BEGIN

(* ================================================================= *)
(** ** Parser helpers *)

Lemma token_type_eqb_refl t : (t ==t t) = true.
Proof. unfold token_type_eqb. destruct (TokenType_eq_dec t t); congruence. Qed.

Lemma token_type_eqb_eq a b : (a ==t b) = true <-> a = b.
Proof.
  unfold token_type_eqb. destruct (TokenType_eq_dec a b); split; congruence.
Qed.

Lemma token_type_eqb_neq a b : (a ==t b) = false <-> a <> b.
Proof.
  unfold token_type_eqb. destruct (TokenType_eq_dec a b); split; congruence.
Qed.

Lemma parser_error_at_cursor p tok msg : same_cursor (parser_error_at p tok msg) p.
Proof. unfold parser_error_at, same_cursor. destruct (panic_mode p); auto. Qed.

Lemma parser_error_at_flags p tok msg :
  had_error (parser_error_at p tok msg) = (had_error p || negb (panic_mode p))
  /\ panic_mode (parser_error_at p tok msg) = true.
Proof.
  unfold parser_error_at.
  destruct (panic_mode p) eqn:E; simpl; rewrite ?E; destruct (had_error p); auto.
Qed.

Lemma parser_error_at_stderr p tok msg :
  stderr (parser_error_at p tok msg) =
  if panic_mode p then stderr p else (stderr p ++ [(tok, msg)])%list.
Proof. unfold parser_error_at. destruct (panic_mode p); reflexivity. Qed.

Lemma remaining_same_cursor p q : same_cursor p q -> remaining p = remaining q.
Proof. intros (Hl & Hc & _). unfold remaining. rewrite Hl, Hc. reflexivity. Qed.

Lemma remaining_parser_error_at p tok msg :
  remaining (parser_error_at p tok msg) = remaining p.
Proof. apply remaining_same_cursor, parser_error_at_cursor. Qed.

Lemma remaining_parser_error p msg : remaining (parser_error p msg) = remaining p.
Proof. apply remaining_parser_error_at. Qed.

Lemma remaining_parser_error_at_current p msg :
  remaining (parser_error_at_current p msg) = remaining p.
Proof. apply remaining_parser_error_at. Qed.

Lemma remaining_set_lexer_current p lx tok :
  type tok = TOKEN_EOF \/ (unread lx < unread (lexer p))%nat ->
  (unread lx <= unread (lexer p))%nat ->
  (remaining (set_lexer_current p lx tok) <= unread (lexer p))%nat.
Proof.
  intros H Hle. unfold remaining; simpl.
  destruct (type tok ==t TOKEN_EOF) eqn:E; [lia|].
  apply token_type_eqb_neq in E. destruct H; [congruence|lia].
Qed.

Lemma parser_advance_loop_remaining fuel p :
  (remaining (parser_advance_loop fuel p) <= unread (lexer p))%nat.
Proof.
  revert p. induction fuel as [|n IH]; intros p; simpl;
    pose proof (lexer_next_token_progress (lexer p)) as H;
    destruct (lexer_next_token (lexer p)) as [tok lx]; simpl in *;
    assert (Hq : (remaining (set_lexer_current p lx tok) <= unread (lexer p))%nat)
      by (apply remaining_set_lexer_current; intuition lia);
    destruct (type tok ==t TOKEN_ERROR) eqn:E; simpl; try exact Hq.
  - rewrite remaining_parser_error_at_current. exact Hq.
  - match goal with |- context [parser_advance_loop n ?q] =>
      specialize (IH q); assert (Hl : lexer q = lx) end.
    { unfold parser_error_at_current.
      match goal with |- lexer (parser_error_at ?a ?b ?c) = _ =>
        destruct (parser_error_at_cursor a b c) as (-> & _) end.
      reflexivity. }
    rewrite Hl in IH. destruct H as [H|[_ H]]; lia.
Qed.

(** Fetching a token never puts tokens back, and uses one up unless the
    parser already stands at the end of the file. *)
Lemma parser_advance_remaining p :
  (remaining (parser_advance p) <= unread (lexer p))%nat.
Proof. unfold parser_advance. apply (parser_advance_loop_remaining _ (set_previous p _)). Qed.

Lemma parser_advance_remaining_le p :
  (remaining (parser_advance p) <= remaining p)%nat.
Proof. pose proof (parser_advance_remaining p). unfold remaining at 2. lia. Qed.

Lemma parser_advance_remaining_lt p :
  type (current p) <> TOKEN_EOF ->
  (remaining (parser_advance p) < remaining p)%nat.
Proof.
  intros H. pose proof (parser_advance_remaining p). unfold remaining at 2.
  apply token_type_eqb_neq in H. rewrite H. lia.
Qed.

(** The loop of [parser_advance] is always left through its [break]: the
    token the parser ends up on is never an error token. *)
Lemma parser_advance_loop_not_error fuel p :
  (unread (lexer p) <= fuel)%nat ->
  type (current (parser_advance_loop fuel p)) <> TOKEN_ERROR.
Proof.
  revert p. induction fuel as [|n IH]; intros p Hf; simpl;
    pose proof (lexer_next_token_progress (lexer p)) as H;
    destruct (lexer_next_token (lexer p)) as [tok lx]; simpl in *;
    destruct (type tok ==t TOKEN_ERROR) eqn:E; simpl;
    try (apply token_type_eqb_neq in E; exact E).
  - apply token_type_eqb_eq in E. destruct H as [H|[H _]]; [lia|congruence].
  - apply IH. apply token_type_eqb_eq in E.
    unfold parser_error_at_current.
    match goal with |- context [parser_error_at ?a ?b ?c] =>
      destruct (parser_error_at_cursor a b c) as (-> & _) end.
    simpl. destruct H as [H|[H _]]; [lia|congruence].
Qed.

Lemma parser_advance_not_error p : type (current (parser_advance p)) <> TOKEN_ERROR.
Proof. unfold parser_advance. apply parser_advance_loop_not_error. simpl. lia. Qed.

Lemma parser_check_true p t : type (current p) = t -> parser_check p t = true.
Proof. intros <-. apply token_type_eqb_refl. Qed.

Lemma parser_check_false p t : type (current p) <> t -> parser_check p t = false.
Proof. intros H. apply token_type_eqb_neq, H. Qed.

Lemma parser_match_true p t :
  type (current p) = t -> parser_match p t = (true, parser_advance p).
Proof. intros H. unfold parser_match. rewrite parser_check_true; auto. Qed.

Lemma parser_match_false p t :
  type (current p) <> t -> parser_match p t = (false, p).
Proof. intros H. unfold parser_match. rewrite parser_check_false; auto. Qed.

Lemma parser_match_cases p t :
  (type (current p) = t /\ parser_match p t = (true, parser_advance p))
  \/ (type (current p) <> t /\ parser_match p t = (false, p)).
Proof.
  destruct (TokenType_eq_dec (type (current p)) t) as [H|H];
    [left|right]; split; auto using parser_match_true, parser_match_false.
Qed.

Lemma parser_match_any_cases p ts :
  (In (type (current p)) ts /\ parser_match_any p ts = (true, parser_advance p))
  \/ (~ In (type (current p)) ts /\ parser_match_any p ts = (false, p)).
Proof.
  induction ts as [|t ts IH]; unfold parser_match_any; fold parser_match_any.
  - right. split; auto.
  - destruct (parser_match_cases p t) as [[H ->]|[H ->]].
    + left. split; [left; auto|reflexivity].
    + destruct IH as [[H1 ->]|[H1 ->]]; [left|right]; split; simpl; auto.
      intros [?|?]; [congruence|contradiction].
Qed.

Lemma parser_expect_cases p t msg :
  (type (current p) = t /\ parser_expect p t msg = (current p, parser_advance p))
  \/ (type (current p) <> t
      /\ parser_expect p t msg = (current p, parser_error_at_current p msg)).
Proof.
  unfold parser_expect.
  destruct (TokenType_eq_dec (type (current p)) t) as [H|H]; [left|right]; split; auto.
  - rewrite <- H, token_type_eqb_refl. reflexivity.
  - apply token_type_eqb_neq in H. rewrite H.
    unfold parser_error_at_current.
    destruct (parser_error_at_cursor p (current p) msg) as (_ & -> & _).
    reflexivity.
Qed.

END
BEGIN

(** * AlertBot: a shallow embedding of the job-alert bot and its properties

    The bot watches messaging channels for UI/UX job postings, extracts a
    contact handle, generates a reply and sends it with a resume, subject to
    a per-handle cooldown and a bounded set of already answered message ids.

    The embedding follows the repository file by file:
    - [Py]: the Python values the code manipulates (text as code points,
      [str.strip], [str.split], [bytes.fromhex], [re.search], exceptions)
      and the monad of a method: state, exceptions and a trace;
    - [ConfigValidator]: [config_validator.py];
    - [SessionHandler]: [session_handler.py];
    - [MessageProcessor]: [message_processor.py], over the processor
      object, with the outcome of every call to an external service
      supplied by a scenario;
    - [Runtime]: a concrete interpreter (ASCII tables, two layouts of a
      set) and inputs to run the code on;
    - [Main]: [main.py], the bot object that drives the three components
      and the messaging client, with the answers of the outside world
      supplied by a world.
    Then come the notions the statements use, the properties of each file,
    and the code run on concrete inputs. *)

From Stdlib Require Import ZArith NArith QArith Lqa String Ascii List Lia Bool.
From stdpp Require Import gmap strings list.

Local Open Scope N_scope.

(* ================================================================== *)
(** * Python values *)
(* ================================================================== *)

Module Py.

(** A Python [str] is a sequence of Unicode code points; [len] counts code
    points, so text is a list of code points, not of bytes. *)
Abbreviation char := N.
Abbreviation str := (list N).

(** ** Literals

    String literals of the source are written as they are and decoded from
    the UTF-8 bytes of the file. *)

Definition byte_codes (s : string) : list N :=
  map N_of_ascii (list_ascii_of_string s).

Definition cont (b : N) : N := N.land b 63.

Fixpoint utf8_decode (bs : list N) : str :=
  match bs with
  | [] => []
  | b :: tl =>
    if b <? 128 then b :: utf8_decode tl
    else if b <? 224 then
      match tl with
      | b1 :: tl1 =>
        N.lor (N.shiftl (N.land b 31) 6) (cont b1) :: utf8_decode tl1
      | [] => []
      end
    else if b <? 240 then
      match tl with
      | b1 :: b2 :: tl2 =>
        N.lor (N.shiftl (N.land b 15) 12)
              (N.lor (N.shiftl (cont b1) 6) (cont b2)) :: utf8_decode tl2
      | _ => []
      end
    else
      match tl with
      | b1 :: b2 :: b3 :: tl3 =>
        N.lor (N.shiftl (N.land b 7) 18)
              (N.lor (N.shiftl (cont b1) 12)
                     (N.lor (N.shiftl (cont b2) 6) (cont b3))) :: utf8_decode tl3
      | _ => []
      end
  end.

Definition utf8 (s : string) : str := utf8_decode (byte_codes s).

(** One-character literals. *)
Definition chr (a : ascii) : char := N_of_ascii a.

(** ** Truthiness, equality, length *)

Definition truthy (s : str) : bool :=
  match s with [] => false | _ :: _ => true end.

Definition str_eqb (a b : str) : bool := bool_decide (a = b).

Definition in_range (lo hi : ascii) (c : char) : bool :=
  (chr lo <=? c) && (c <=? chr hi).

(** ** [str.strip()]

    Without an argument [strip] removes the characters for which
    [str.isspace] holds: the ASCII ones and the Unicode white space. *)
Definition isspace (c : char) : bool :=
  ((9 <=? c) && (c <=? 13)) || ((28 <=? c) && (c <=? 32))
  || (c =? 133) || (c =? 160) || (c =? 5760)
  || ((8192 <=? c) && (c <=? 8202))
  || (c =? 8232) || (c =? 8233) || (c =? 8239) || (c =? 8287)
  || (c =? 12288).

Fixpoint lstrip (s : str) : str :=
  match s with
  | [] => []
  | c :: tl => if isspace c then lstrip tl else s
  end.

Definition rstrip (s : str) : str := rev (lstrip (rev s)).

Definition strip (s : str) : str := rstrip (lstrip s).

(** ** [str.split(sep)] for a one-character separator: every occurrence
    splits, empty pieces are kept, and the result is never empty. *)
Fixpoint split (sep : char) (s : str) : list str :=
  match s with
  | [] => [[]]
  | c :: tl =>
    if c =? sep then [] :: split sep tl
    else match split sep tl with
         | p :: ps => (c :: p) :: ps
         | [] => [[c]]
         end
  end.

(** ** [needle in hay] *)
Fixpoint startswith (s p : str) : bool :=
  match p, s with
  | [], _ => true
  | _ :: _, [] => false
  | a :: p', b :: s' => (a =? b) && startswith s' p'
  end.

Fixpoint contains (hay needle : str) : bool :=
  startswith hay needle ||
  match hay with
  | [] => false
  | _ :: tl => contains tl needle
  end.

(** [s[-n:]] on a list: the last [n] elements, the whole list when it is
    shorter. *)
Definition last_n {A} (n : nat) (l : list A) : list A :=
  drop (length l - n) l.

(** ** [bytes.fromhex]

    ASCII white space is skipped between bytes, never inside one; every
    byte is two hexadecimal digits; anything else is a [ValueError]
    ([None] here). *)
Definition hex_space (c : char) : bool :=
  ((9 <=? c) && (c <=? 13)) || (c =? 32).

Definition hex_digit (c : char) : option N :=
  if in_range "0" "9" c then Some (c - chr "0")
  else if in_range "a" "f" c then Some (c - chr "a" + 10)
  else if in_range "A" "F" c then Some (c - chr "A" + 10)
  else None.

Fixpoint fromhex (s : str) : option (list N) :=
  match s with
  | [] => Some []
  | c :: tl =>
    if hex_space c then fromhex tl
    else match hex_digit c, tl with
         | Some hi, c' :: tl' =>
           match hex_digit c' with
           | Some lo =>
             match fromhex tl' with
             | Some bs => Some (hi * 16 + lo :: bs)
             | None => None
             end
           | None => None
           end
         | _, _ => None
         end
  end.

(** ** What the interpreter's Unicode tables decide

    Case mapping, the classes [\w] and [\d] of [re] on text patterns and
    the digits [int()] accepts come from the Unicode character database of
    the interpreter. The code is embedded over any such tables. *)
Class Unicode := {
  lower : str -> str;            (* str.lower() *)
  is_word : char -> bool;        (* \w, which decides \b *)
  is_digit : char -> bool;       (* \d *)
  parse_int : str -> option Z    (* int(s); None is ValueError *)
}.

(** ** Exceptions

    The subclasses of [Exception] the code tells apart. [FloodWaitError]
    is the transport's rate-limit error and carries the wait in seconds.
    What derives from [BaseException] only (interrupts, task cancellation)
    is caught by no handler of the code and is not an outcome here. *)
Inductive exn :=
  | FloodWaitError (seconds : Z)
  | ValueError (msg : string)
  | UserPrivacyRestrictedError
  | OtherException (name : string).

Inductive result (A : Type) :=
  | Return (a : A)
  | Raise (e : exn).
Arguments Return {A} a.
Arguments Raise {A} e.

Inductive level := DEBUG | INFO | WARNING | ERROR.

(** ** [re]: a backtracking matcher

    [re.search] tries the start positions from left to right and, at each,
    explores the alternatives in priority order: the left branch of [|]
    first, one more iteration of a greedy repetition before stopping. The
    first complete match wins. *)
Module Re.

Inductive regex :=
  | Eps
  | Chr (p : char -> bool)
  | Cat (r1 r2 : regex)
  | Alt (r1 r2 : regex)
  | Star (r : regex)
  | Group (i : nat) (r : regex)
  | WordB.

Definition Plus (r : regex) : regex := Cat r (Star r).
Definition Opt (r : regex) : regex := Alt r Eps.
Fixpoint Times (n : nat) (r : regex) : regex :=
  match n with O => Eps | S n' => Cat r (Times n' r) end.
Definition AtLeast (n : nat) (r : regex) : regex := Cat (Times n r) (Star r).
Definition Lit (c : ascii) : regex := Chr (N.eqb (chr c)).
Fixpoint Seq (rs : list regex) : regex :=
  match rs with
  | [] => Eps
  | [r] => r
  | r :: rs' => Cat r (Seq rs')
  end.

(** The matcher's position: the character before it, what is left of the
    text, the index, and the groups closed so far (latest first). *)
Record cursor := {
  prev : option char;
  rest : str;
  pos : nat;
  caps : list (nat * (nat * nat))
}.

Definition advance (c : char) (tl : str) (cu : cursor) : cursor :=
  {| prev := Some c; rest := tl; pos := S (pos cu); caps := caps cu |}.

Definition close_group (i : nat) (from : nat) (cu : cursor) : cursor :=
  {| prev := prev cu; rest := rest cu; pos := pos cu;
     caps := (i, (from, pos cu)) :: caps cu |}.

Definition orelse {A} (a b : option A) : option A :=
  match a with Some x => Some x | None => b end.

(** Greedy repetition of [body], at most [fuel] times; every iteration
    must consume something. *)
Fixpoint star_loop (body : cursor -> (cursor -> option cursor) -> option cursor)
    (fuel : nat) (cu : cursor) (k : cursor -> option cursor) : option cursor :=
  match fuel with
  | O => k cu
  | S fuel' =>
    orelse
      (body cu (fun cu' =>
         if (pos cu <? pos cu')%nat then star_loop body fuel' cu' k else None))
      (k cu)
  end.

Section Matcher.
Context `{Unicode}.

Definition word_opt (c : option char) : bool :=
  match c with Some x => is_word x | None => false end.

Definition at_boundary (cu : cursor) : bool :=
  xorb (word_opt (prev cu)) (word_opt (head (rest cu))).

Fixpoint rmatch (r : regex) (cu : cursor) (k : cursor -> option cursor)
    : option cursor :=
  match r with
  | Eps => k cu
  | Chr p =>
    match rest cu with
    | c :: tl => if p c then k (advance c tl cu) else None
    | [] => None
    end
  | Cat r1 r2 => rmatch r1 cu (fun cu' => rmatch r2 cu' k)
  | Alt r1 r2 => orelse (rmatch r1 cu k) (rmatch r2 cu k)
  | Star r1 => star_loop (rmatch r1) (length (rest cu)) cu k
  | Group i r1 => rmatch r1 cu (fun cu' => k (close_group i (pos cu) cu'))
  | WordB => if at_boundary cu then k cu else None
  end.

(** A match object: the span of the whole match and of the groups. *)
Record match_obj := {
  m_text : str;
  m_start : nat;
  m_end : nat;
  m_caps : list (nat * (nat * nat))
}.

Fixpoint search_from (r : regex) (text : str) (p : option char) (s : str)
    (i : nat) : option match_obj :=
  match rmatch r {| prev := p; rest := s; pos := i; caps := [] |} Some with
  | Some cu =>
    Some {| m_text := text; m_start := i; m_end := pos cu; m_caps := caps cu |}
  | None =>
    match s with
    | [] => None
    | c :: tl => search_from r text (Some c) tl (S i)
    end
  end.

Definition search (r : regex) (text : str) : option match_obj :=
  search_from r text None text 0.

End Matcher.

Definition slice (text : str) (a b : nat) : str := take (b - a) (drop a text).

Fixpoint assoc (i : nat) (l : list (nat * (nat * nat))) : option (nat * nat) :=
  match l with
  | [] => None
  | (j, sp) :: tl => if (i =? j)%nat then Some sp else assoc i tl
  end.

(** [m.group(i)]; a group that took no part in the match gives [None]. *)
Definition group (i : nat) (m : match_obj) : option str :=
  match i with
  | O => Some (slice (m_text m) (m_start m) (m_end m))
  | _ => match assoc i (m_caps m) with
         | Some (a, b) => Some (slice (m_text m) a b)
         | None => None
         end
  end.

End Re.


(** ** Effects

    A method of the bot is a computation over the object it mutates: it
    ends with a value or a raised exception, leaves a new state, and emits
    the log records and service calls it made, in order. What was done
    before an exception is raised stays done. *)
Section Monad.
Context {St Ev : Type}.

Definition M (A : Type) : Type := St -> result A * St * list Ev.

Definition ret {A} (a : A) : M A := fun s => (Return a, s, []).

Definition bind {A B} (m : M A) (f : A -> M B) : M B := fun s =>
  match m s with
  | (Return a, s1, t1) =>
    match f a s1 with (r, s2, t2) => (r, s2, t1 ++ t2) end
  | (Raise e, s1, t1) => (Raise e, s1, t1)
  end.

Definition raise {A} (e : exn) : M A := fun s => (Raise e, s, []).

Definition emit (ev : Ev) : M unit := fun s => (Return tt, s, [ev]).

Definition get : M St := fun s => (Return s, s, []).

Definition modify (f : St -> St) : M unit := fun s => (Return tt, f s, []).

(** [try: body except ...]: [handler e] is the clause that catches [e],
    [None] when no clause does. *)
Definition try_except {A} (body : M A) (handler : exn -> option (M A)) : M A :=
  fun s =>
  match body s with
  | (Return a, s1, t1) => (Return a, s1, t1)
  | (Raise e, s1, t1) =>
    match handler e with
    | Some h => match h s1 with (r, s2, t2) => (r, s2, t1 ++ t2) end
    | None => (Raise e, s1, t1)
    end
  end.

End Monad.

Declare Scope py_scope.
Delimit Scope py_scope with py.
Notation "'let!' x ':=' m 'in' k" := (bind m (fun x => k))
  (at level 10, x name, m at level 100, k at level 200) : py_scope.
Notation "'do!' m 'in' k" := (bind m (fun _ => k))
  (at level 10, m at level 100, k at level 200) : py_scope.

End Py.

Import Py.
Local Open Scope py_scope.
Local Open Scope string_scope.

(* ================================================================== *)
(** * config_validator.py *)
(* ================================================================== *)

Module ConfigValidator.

END

ABOUT THIS EXERCISE:
Report every line of the material above in which "file" appears.

EXERCISE ANSWER:
    parser already stands at the end of the file. *)
    The embedding follows the repository file by file:
    Then come the notions the statements use, the properties of each file,
    the UTF-8 bytes of the file. *)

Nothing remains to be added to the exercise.